Module 22 Systems

Concurrency & Parallelism

Concurrency bugs are the most insidious class of bugs in software engineering. They're intermittent — they appear under specific timing conditions that are hard to reproduce. They're sensitive to load — they hide in development and surface in production. They're often silent — a race condition that corrupts data may not produce an error message, just wrong results. If you've only written single-threaded code, you have no idea how bad it gets. This module doesn't shy away from the hard parts. You'll understand the difference between concurrency (managing multiple tasks) and parallelism (executing multiple tasks simultaneously), and why the distinction matters. You'll understand threads at the OS level — how they're scheduled, what context switching costs, why locks are necessary and where they fail. You'll implement the synchronization primitives yourself — mutexes, semaphores, condition variables — to understand what they actually do. You'll study race conditions and deadlocks not just to avoid them but to recognize them in code you didn't write. You'll learn lock-free programming with atomic operations and compare-and-swap. And you'll implement practical concurrent patterns: worker pools, connection pools, job queues — the patterns that power every high-performance server application. The web crawler project puts all of this together in a system that must be concurrent, bounded, and correct.

What You'll Learn

  • 1
    Concurrency vs Parallelism — The distinction that changes everything
  • 2
    Threads and Processes — OS threads, green threads, and the cost of context switching
  • 3
    Race Conditions — What they are, how they happen, and how to find them
  • 4
    Locks, Mutexes, and Semaphores — Synchronization primitives and their tradeoffs
  • 5
    Deadlocks and Livelocks — Detection, prevention, and avoidance strategies
  • 6
    Lock-Free Data Structures and Atomic Operations — CAS, memory ordering, practical patterns
  • 7
    Async Concurrency Models — Event loops, actor model, CSP, and goroutines
  • 8
    Concurrent Programming in Practice — Worker pools, connection pools, job queues

Capstone Project: Build a Concurrent Web Crawler with Worker Pools and Rate Limiting

Build a concurrent web crawler with a configurable worker pool — using channels for work distribution, a shared visited-URL set protected by a mutex, per-domain rate limiting with token buckets, depth limiting, and graceful shutdown that drains the queue cleanly. The crawler must never deadlock, never corrupt the visited set under concurrent access, and respect rate limits across concurrent workers hitting the same domain.

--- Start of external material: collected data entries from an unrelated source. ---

Definition detail_step (s : detail_state) (a : detail_action) : detail_state * list detail_effect :=
  let q := dd_q s in
  let l := dd_labels s in
  let r := dd_ranges s in
  let p := dd_panel s in
  match a with
  | GoDevices => (s, [DetailPush "/devices"])
  | GoTerminal => (s, [DetailPush ("/devices/" +++ dd_id s +++ "/terminal")])
  | EditLabels => (set_label_editor true (le_key l) (le_value l) (le_local l) (le_saving l) s, [])
  | AskDeleteDevice => (with_delete true (dd_deleting s) s, [])
  | DeleteOpenChange b => (with_delete b (dd_deleting s) s, [])
  | ConfirmDeleteDevice => (with_delete (dd_deleteOpen s) true s, [MutateDeleteDevice])
  | LabelKey v => (set_label_editor (le_editing l) v (le_value l) (le_local l) (le_saving l) s, [])
  | LabelValue v => (set_label_editor (le_editing l) (le_key l) v (le_local l) (le_saving l) s, [])
  | AddLabel =>
      (set_label_editor (le_editing l) "" "" (obj_put (le_key l) (le_value l) (le_local l)) (le_saving l) s, [])
  | RemoveLabel k =>
      (set_label_editor (le_editing l) (le_key l) (le_value l) (obj_delete k (le_local l)) (le_saving l) s, [])
  | SaveLabels =>
      (set_label_editor (le_editing l) (le_key l) (le_value l) (le_local l) true s,
       [MutateLabels (le_local l)])
  | CancelLabels =>
      (set_label_editor false (le_key l) (le_value l) (device_labels s) (le_saving l) s, [])
  | PickTelemetry v =>
      (if String.eqb v (dr_telemetryRange r) then s else set_telemetry v [] s, [])
  | PickLogSearch v =>
      (if String.eqb v (dr_logSearch r) then s
       else set_log_query v (dr_logLevel r) (dr_logTimeRange r) s, [])
  | PickLogLevel v =>
      (if String.eqb v (dr_logLevel r) then s
       else set_log_query (dr_logSearch r) v (dr_logTimeRange r) s, [])
  | PickLogRange v =>
      (if String.eqb v (dr_logTimeRange r) then s
       else set_log_query (dr_logSearch r) (dr_logLevel r) v s, [])
  | SaveManifest => saveManifest s
  | ManifestChange v =>
      (with_panel (mp_tab p) (Some (v ?? "")) (Some (v ?? "")) (mp_saving p) s, [])
  | SelectTab v => (with_panel v (mp_editorValue p) (mp_shown p) (mp_saving p) s, [])
  | DetailKey key ctrl meta =>
      if (ctrl || meta) && String.eqb key "s" then
        if hasManifestChanges s && truthy (detail_currentValue s)
        then let '(s', es) := saveManifest s in (s', DetailPrevent :: es)
        else (s, [DetailPrevent])
      else (s, [])
  | SampleEffect => (record_samples s, [])
  | DeviceArrives d => (device_arrives d s, [])
  | DeviceFails => (device_fails s, [])
  | DetailLogsArrive resp =>
      (with_q {| dq_device := dq_device q; dq_isLoading := dq_isLoading q; dq_logs := resp;
                 dq_logsLoading := false; dq_telemetry := dq_telemetry q; dq_manifest := dq_manifest q;
                 dq_manifestLoading := dq_manifestLoading q |} s, [])
  | TelemetryArrives t => (set_telemetry (dr_telemetryRange r) t s, [])
  | DetailManifestArrives j => (set_manifest j s, [])
  | DeleteSettled (Ok _) =>
      (with_delete (dd_deleteOpen s) false s, [DetailToast "Device deleted"; DetailPush "/devices"])
  | DeleteSettled (Throw m) => (with_delete (dd_deleteOpen s) false s, [DetailToastError m])
  | LabelsSettled (Ok _) =>
      (set_label_editor false (le_key l) (le_value l) (le_local l) false s,
       [DetailToast "Labels updated"; InvalidateDevice])
  | LabelsSettled (Throw m) =>
      (set_label_editor (le_editing l) (le_key l) (le_value l) (le_local l) false s, [DetailToastError m])
  | ManifestSettled (Ok _) =>
      (with_panel (mp_tab p) None (mp_shown p) false s,
       [DetailToast "Manifest saved"; InvalidateDeviceManifest])
  | ManifestSettled (Throw m) =>
      (with_panel (mp_tab p) (mp_editorValue p) (mp_shown p) false s, [DetailToastError m])
  end.
(* ===== verification/DeviceDetailFacts.v ===== *)
(** * Properties of the device page *)

From S2P Require Import Prelude JsString JsNumber JsArray Vdom UrlCodec Json Endpoints ApiClient Api ApiFacts PollingHistory Components Charts DeviceLogs ManifestEditor DeviceDetail DeviceDetailView Terminal.

(** ** The handlers of the page *)

Section handlers.
Context {styling : Styling} {dates : Dates} (inherited : string -> string).
Abbreviation act := detail_action.

Lemma detail_head_events s d :
  events true (detail_head s d) =
  EvUnit GoDevices :: (if canOpenShell (dd_role s) then [EvUnit GoTerminal] else [])
  ++ [EvUnit EditLabels; EvUnit AskDeleteDevice].
Proof.
  unfold detail_head. destruct (canOpenShell _); events_simpl; by rewrite StateBadge_events.
Qed.

Lemma metric_cards_events d : events true (metric_cards d) = [].
Proof.
  unfold metric_cards. cbv zeta. events_simpl.
  rewrite !MetricCard_events; try done; by intros n [= <-].
Qed.

Definition label_events (l : label_editor) : list (ui_event act) :=
  if le_editing l then
    map (fun kv => EvUnit (RemoveLabel (fst kv))) (le_local l)
    ++ [EvStr LabelKey; EvStr LabelValue]
    ++ (if truthy (le_key l) then [EvUnit AddLabel] else [])
    ++ (if le_saving l then [] else [EvUnit SaveLabels]) ++ [EvUnit CancelLabels]
  else [EvUnit EditLabels].

Lemma labels_card_events s d : events true (labels_card s d) = label_events (dd_labels s).
Proof.
  unfold labels_card, label_events, label_inputs, label_buttons. cbv zeta.
  destruct (le_editing (dd_labels s)).
  - destruct (truthy _), (le_saving _); events_simpl;
      rewrite concat_map_map, (concat_map_singleton _ (fun kv => EvUnit (RemoveLabel (fst kv)))) by done;
      by rewrite <- ?app_assoc, ?app_nil_r.
  - destruct (0 <? _); [|reflexivity]. events_simpl. rewrite concat_map_map.
    by rewrite concat_map_nil.
Qed.

Definition telemetry_ranges : list string := ["15m"; "1h"; "6h"; "24h"; "7d"; "30d"].
Definition log_levels : list string := ["all"; "ERROR"; "WARN"; "INFO"; "DEBUG"].
Definition log_ranges : list string := ["15m"; "1h"; "6h"; "24h"; "7d"].

Lemma overview_tab_events s d :
  events true (overview_tab s d) =
  EvChoice PickTelemetry telemetry_ranges :: label_events (dd_labels s).
Proof.
  rewrite <- (labels_card_events s d). unfold overview_tab. generalize (labels_card s d) as n. intros n.
  unfold resource_card. cbv zeta. destruct (0 <? _); events_simpl; by rewrite ?app_nil_r.
Qed.

Lemma logs_tab_events s :
  events true (logs_tab inherited s) =
  [EvStr PickLogSearch; EvChoice PickLogLevel log_levels; EvChoice PickLogRange log_ranges].
Proof.
  unfold logs_tab. cbv zeta. destruct (dq_logsLoading _); [reflexivity|].
  destruct (_ =? 0); [reflexivity|]. events_simpl. rewrite concat_map_map. by rewrite concat_map_nil.
Qed.

Lemma manifest_tab_events s :
  events true (manifest_tab s) =
  (if hasManifestChanges s && negb (mp_saving (dd_panel s)) then [EvUnit SaveManifest] else [])
  ++ (if dq_manifestLoading (dd_q s) then [] else [EvStr (fun v => ManifestChange (Some v))]).
Proof.
  unfold manifest_tab. cbv zeta.
  by destruct (hasManifestChanges s), (mp_saving _), (dq_manifestLoading _).
Qed.

Definition tab_events (s : detail_state) : list (ui_event act) :=
  let tab := mp_tab (dd_panel s) in
  (if String.eqb tab "overview" then
     EvChoice PickTelemetry telemetry_ranges :: label_events (dd_labels s) else [])
  ++ (if String.eqb tab "logs" then
        [EvStr PickLogSearch; EvChoice PickLogLevel log_levels; EvChoice PickLogRange log_ranges]
      else [])
  ++ (if String.eqb tab "manifest" then
        (if hasManifestChanges s && negb (mp_saving (dd_panel s)) then [EvUnit SaveManifest] else [])
        ++ (if dq_manifestLoading (dd_q s) then [] else [EvStr (fun v => ManifestChange (Some v))])
      else []).

Lemma tabs_events s d : events true (tabs inherited s d) = tab_events s.
Proof.
  unfold tab_events. cbv zeta.
  rewrite <- (overview_tab_events s d), <- (logs_tab_events s), <- (manifest_tab_events s).
  rewrite <- (events_when true _ (overview_tab s d)), <- (events_when true _ (logs_tab inherited s)),
    <- (events_when true _ (manifest_tab s)).
  unfold tabs. cbv zeta.
  generalize (when (String.eqb (mp_tab (dd_panel s)) "overview") (overview_tab s d)) as n1,
    (when (String.eqb (mp_tab (dd_panel s)) "logs") (logs_tab inherited s)) as n2,
    (when (String.eqb (mp_tab (dd_panel s)) "manifest") (manifest_tab s)) as n3.
  intros n1 n2 n3. unfold tab_trigger, ota_tab.
  destruct (String.eqb (mp_tab (dd_panel s)) "ota"); events_simpl; by rewrite ?app_nil_r.
Qed.

Lemma detail_view_events s :
  events true (detail_view inherited s) =
  if dq_isLoading (dd_q s) then [] else
  match dq_device (dd_q s) with
  | None => []
  | Some d =>
      (EvUnit GoDevices :: (if canOpenShell (dd_role s) then [EvUnit GoTerminal] else [])
       ++ [EvUnit EditLabels; EvUnit AskDeleteDevice])
      ++ tab_events s
      ++ (if dd_deleteOpen s then [EvUnit (DeleteOpenChange false)] else [])
         ++ (if dd_deleteOpen s && negb (dd_deleting s) then [EvUnit ConfirmDeleteDevice] else [])
  end.
Proof.
  unfold detail_view. destruct (dq_isLoading _); [reflexivity|].
  destruct (dq_device (dd_q s)) as [d|]; [|reflexivity].
  rewrite <- (detail_head_events s d), <- (tabs_events s d).
  rewrite <- (ConfirmDialog_events (dd_deleteOpen s) DeleteOpenChange "Delete Device"
    ("Are you sure you want to delete " +++ hostname d +++ "? This action cannot be undone.")
    (Some "Delete") variant_destructive ConfirmDeleteDevice (dd_deleting s)).
  cbn [events own_events has_attr existsb attr_is concat map app own_event dialog_moves
    content_tag dialog_tag String.eqb Ascii.eqb Bool.eqb orb andb negb cls].
  rewrite metric_cards_events, app_nil_r. unfold delete_device_dialog. by rewrite app_nil_l.
Qed.

(** When each handler can fire. *)
Definition detail_guard (s : detail_state) (a : act) : Prop :=
  let tab v := mp_tab (dd_panel s) = v in
  let l := dd_labels s in
  let editing := tab "overview" /\ le_editing l = true in
  match a with
  | GoDevices | EditLabels | AskDeleteDevice => True
  | DeleteOpenChange b => dd_deleteOpen s = true /\ b = false
  | GoTerminal => canOpenShell (dd_role s) = true
  | ConfirmDeleteDevice => dd_deleteOpen s = true /\ dd_deleting s = false
  | LabelKey _ | LabelValue _ | CancelLabels => editing
  | AddLabel => editing /\ le_key l <> ""
  | RemoveLabel k => editing /\ In k (map fst (le_local l))
  | SaveLabels => editing /\ le_saving l = false
  | PickTelemetry v => tab "overview" /\ In v telemetry_ranges
  | PickLogSearch _ => tab "logs"
  | PickLogLevel v => tab "logs" /\ In v log_levels
  | PickLogRange v => tab "logs" /\ In v log_ranges
  | SaveManifest => tab "manifest" /\ hasManifestChanges s = true /\ mp_saving (dd_panel s) = false
  | ManifestChange v => tab "manifest" /\ dq_manifestLoading (dd_q s) = false /\ is_Some v
  | _ => False
  end.

Lemma label_events_emit s a :
  mp_tab (dd_panel s) = "overview" ->
  emitted (label_events (dd_labels s)) a <->
  match a with
  | EditLabels => le_editing (dd_labels s) = false
  | LabelKey _ | LabelValue _ | CancelLabels | AddLabel | RemoveLabel _ | SaveLabels => detail_guard s a
  | _ => False
  end.
Proof.
  intros Htab. unfold label_events. destruct (le_editing (dd_labels s)) eqn:E.
  - rewrite !emitted_app, !emitted_cons, emitted_if, emitted_unless, emitted_nil.
    rewrite (emitted_rows (fun kv : string * string => RemoveLabel (fst kv))).
    cbn [emits]. rewrite truthy_true.
    destruct a; cbn [detail_guard]; rewrite ?E, ?Htab, ?in_map_iff; emits_solve.
  - rewrite emitted_cons, emitted_nil. cbn [emits].
    destruct a; cbn [detail_guard]; rewrite ?E; emits_solve.
Qed.

Lemma tab_events_emit s a :
  emitted (tab_events s) a <->
  match a with
  | EditLabels => mp_tab (dd_panel s) = "overview" /\ le_editing (dd_labels s) = false
  | GoDevices | AskDeleteDevice | DeleteOpenChange _ | GoTerminal | ConfirmDeleteDevice => False
  | _ => detail_guard s a
  end.
Proof.
  unfold tab_events. cbv zeta. rewrite !emitted_app.
  destruct (String.eqb_spec (mp_tab (dd_panel s)) "overview") as [E|E];
    [|destruct (String.eqb_spec (mp_tab (dd_panel s)) "logs") as [E'|E'];
      [|destruct (String.eqb_spec (mp_tab (dd_panel s)) "manifest") as [E''|E'']]].
  - rewrite E. cbn [String.eqb Ascii.eqb Bool.eqb andb].
    rewrite emitted_cons, (label_events_emit s a E), !emitted_nil. cbn [emits].
    destruct a; cbn [detail_guard]; rewrite ?E; emits_solve.
  - rewrite E'. cbn [String.eqb Ascii.eqb Bool.eqb andb].
    rewrite !emitted_cons, !emitted_nil. cbn [emits].
    destruct a; cbn [detail_guard]; rewrite ?E'; emits_solve.
  - rewrite E''. cbn [String.eqb Ascii.eqb Bool.eqb andb].
    rewrite emitted_app, emitted_if, emitted_unless, !emitted_nil, andb_true_iff, negb_true_iff.
    cbn [emits]. destruct a; cbn [detail_guard]; rewrite ?E''; emits_solve.
  - rewrite !emitted_nil. destruct a; cbn [detail_guard]; emits_solve.
Qed.

Lemma detail_fires s a :
  fires (detail_view inherited s) a <->
  dq_isLoading (dd_q s) = false /\ is_Some (dq_device (dd_q s)) /\ detail_guard s a.
Proof.
  rewrite fires_emitted, detail_view_events.
  destruct (dq_isLoading (dd_q s)); [rewrite emitted_nil; by split; [|intros []]|].
  destruct (dq_device (dd_q s)) as [d|];
    [|rewrite emitted_nil; split; [done|by intros (_ & [] & _)]].
  rewrite !emitted_app, !emitted_cons, emitted_app, tab_events_emit, !emitted_if.
  rewrite !emitted_cons, !emitted_nil, andb_true_iff, negb_true_iff. cbn [emits].
  destruct a; cbn [detail_guard]; emits_solve.
Qed.

Lemma canOpenShell_allowed role : allowed role = canOpenShell role.
Proof.
  unfold allowed, canOpenShell, obj_get. generalize (toLowerCase (role ?? "")) as r. intros r.
  cbn [ROLE_RANK assoc existsb].
  destruct (String.eqb_spec r "viewer") as [->|]; [done|].
  destruct (String.eqb_spec r "operator") as [->|]; [done|].
  destruct (String.eqb_spec r "admin") as [->|]; [done|].
  destruct (String.eqb_spec r "owner") as [->|]; [done|].
  by destruct (existsb _ object_prototype_keys).
Qed.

Why This Matters for Your Career

The free lunch is over. CPUs are no longer getting faster — they're getting more cores. Applications that can't use multiple cores are leaving performance on the table. Understanding concurrency is what allows engineers to write code that actually utilizes the hardware available, rather than running single-threaded workloads on 16-core machines. Server-side concurrency — handling multiple requests simultaneously — is the fundamental requirement for any production web service. Understanding thread pools, connection pools, and async I/O is what allows you to reason about server capacity, configure worker counts correctly, and diagnose the tail latency issues that plague badly configured concurrent systems. Race conditions and deadlocks in production systems can cause data corruption, service outages, and security vulnerabilities. Engineers who can audit concurrent code for these issues, design thread-safe data structures, and choose the appropriate synchronization primitive for a given problem are consistently more valuable in systems programming, backend development, and any domain where performance matters.